▸ **Task requirements**: Reproduce exactly the lines from the one containing "destruct (buildVolumeIdentifier _" through the last line of the records below, both included, and nothing else.

▸ **Data for this exercise**:
[Start of Attachment]

Lemma examine_ok pl (c : C) id s :
  Contains (s_group s) local_group_name = true →
  post (examine pl c id s) (λ r, match r with
    | inl s' => fetched (λ id v, answers (GetVolumeByID (W := W) c symID id) (Ok v)) (λ v, metro_provided c pl (VolumeIdentifier v) (Pmax.VolumeID v))
                  local_group_name id s s'
    | inr r => metro_answer c pl r end).
Proof.
  intros Hg. unfold examine. eapply post_bind; [apply lift_answers|]. intros [vol|e] Hvol; [|by apply post_ret].
  case_decide; [by apply post_ret|]. destruct (match_group _ _) as [m g] eqn:Em. cbn [s_vol s_group alreadyExists isLocalVolumePresent].
  destruct (match_group_spec _ _ _ _ _ Em Hg) as [Hg' Hm].
  destruct (m && _) eqn:Hc; [|apply post_ret; split; [done|]; exists vol; by split_and!; [..|left]].
  apply andb_prop in Hc as [-> Hid]. destruct (Z.eqb_spec (CapacityCYL vol) (requiredCylinders pl)) as [Hn|]; cbn [negb];
    [|apply post_ret; split; [done|]; exists vol; by split_and!; [..|left]].
  assert (metro_provided c pl (VolumeIdentifier vol) (Pmax.VolumeID vol)) as Hprov.
  { eapply provided_found; [exact Hvol|done|by apply Hm|done]. }
  eapply post_bind; [apply remote_of_pair|]. intros [remote|e] Hr; [|by apply post_ret].
  case_decide as Hrem; [apply post_ret; split; [done|]; exists vol; by split_and!; [..|right]|]. destruct (Hr Hrem) as (pair & Hpair & ->).
  eapply post_bind; [apply lift_answers|]. intros [rvol|e] Hrvol; [|by apply post_ret].
  apply post_skip. intros [e|]; [by apply post_ret|].
  destruct (Nat.ltb_spec (List.length (StorageGroupIDList rvol)) 2); [apply post_ret; split; [done|]; exists vol; by split_and!; [..|right]|].
  eapply (post_bind _ _ (metro_answer c pl)); [|intros r Hr'; by apply post_ret].
  apply post_try_skip; [done|]. intros _. eapply post_weaken; [apply respond_id|]. intros r (resp & -> & Hresp).
  exists (VolumeIdentifier vol), (Pmax.VolumeID vol). split; [by left|]. left. exists pair. split; [done|]. split; [done|]. right. by exists rvol.
Qed.

Lemma finish_ok pl group vol (c : C) :
  post (finish pl group vol c) (λ r, match r with Ok resp => paired c pl (Pmax.VolumeID vol) resp | Err _ => True end).
Proof.
  unfold finish, GetRemoteVolumeID. eapply (post_try _ _ _ (λ p, ∃ pair, answers (RepRequests.GetRDFDevicePairInfo (W := W) c symID localRDFGrpNo (Pmax.VolumeID vol)) (Ok pair) ∧ p.1 = RepRequests.RemoteVolumeName pair)).
  - eapply post_bind; [apply lift_answers|]. intros [pair|e] Ha; apply post_ret; [by exists pair|done].
  - done.
  - intros [remote ?] (pair & Hpair & Er). cbn [fst] in *. subst remote. apply post_check; [done|]. unfold check.
    eapply post_bind; [apply lift_answers|]. intros [e|] Hadd; [by apply post_ret|].
    apply post_check; [done|]. apply post_try_skip; [done|]. intros _. eapply post_weaken; [apply respond_id|].
    intros r (resp & -> & Hresp). exists pair. split; [done|]. split; [done|]. by left.
Qed.

Lemma degrade_ok pl group vol (c : C) :
  isMetroSiteFailureHandlingEnabled = true →
  post (degrade pl group vol c) (λ r, match r with Ok resp => queued pl (Pmax.VolumeID vol) resp | Err _ => True end).
Proof.
  intros He. apply post_skip. intros _. apply (post_bind _ _ (λ e, e = None → ∃ w w', deferOperation (pairing_operation pl vol) w = Some (None, w'))).
  - intros w e w' E ->. by exists w, w'.
  - intros [e|] Hq; [apply post_skip; intros _; by apply post_ret|].
    eapply post_weaken; [apply respond_id|]. intros r (resp & -> & Hresp). split; [done|]. split; [done|].
    destruct (Hq eq_refl) as (w & w' & E). by exists vol, w, w'.
Qed.

Lemma protect_or_degrade_enabled vol (c : C) :
  post (protect_or_degrade vol c) (λ r, match r with Ok true => isMetroSiteFailureHandlingEnabled = true | _ => True end).
Proof.
  unfold protect_or_degrade. eapply (post_try _ _ _ (λ b, b = true → isMetroSiteFailureHandlingEnabled = true)).
  - destruct isMetroSiteFailureHandlingEnabled; [apply post_check; [done|]; apply post_skip; intros b; by apply post_ret|by apply post_ret].
  - done.
  - intros [|] Hb; [apply post_ret; by apply Hb|]. apply post_skip. intros [u|e]; [by apply post_ret|].
    apply post_skip. intros down. destruct (_ && _) eqn:E; [apply post_ret; by destruct (andb_prop _ _ E)|].
    apply post_skip. intros _. by apply post_ret.
Qed.

Lemma create_found_ok pl unprotected s (c : C) :
  chosen_search (W := W) c symID (volumeIdentifier pl) (metro_provided c pl) local_group_name s →
  post (create_found pl unprotected s c) (metro_answer c pl).
Proof.
  intros [Hg Hpres]. unfold create_found. destruct (alreadyExists s); [by apply post_ret|].
  eapply (post_try _ _ _ (λ vol, metro_provided c pl (VolumeIdentifier vol) (Pmax.VolumeID vol)
    ∨ mistaken (W := W) c symID (volumeIdentifier pl) (metro_provided c pl) (VolumeIdentifier vol) (Pmax.VolumeID vol))).
  - destruct (isLocalVolumePresent s); [|eapply post_weaken; [by apply create_volume_provided|]; intros [v|e] Hv; [by left|done]]. destruct (Hpres eq_refl) as (v & -> & Hv). by apply post_ret.
  - done.
  - intros vol Hvol. apply post_try_skip; [done|]. intros _.
    eapply (post_try _ _ _ (λ b, b = true → isMetroSiteFailureHandlingEnabled = true)); [|done|].
    { destruct unprotected; [|by apply post_ret]. eapply post_weaken; [apply protect_or_degrade_enabled|]. intros [[|]|e] Hb; done. }
    intros [|] Hb; eapply post_weaken; [by apply degrade_ok, Hb| |apply finish_ok|]; intros [resp|e] Hr; try done;
      exists (VolumeIdentifier vol), (Pmax.VolumeID vol); auto.
Qed.

Definition well_planned (c : C) (pl : metro_plan) : Prop :=
  sized (req_Range req) (requiredCylinders pl)
  ∧ buildVolumeIdentifier (Creator.ClusterPrefix o) (req_Name req) (p_namespace p) = Some (volumeIdentifier pl)
  ∧ fits (W := W) c symID (content pl) (requiredCylinders pl) (srcVol pl).

Lemma plan_metro_ok (c : C) : post (plan_metro c) (λ r, match r with Ok pl => well_planned c pl | Err _ => True end).
Proof.
  unfold plan_metro. eapply (post_try _ _ _ (sized (req_Range req))); [apply validated_size|done|]. intros n Hn.
  apply post_try_skip; [done|]. intros _. apply post_try_skip; [done|]. intros source.
  eapply (post_try _ _ _ (fits (W := W) c symID source n)); [apply source_fits|done|]. intros v Hv.
  destruct (match req_Capabilities req with Some _ => _ | None => _ end); [by apply post_ret|]. case_decide; [by apply post_ret|].
  destruct (buildVolumeIdentifier _ _ _) as [identifier|] eqn:E; [by apply post_ret|by apply post_panic].
Qed.

End creator.

(** ** Examples *)
Import SimArray SimProvision.
#[local] Existing Instance SimProvision.single_pmax.
#[local] Existing Instance SimMasking.sim_masking.
#[local] Existing Instance Snapshots.sim_create.
#[local] Existing Instance Snapshots.sim_snap.
#[local] Existing Instance Snapshots.sim_license.
#[local] Existing Instance Snapshots.sim_cleaner.
#[local] Existing Instance RepRequests.sim_rdf_client.
#[local] Existing Instance Addons.sim_addons.
#[local] Existing Instance SimProvision.sim_provision.
#[local] Existing Instance Deletion.sim_rename.
#[local] Existing Instance Sizes.sim_pools.
#[local] Existing Instance SimProvision.map_order.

[End of Attachment]

▸ **Solved problem**:
  destruct (buildVolumeIdentifier _ _ _) as [identifier|] eqn:E; [by apply post_ret|by apply post_panic].
Qed.

End creator.

(** ** Examples *)
Import SimArray SimProvision.
#[local] Existing Instance SimProvision.single_pmax.
#[local] Existing Instance SimMasking.sim_masking.
#[local] Existing Instance Snapshots.sim_create.
#[local] Existing Instance Snapshots.sim_snap.
#[local] Existing Instance Snapshots.sim_license.
#[local] Existing Instance Snapshots.sim_cleaner.
#[local] Existing Instance RepRequests.sim_rdf_client.
#[local] Existing Instance Addons.sim_addons.
#[local] Existing Instance SimProvision.sim_provision.
#[local] Existing Instance Deletion.sim_rename.
#[local] Existing Instance Sizes.sim_pools.
#[local] Existing Instance SimProvision.map_order.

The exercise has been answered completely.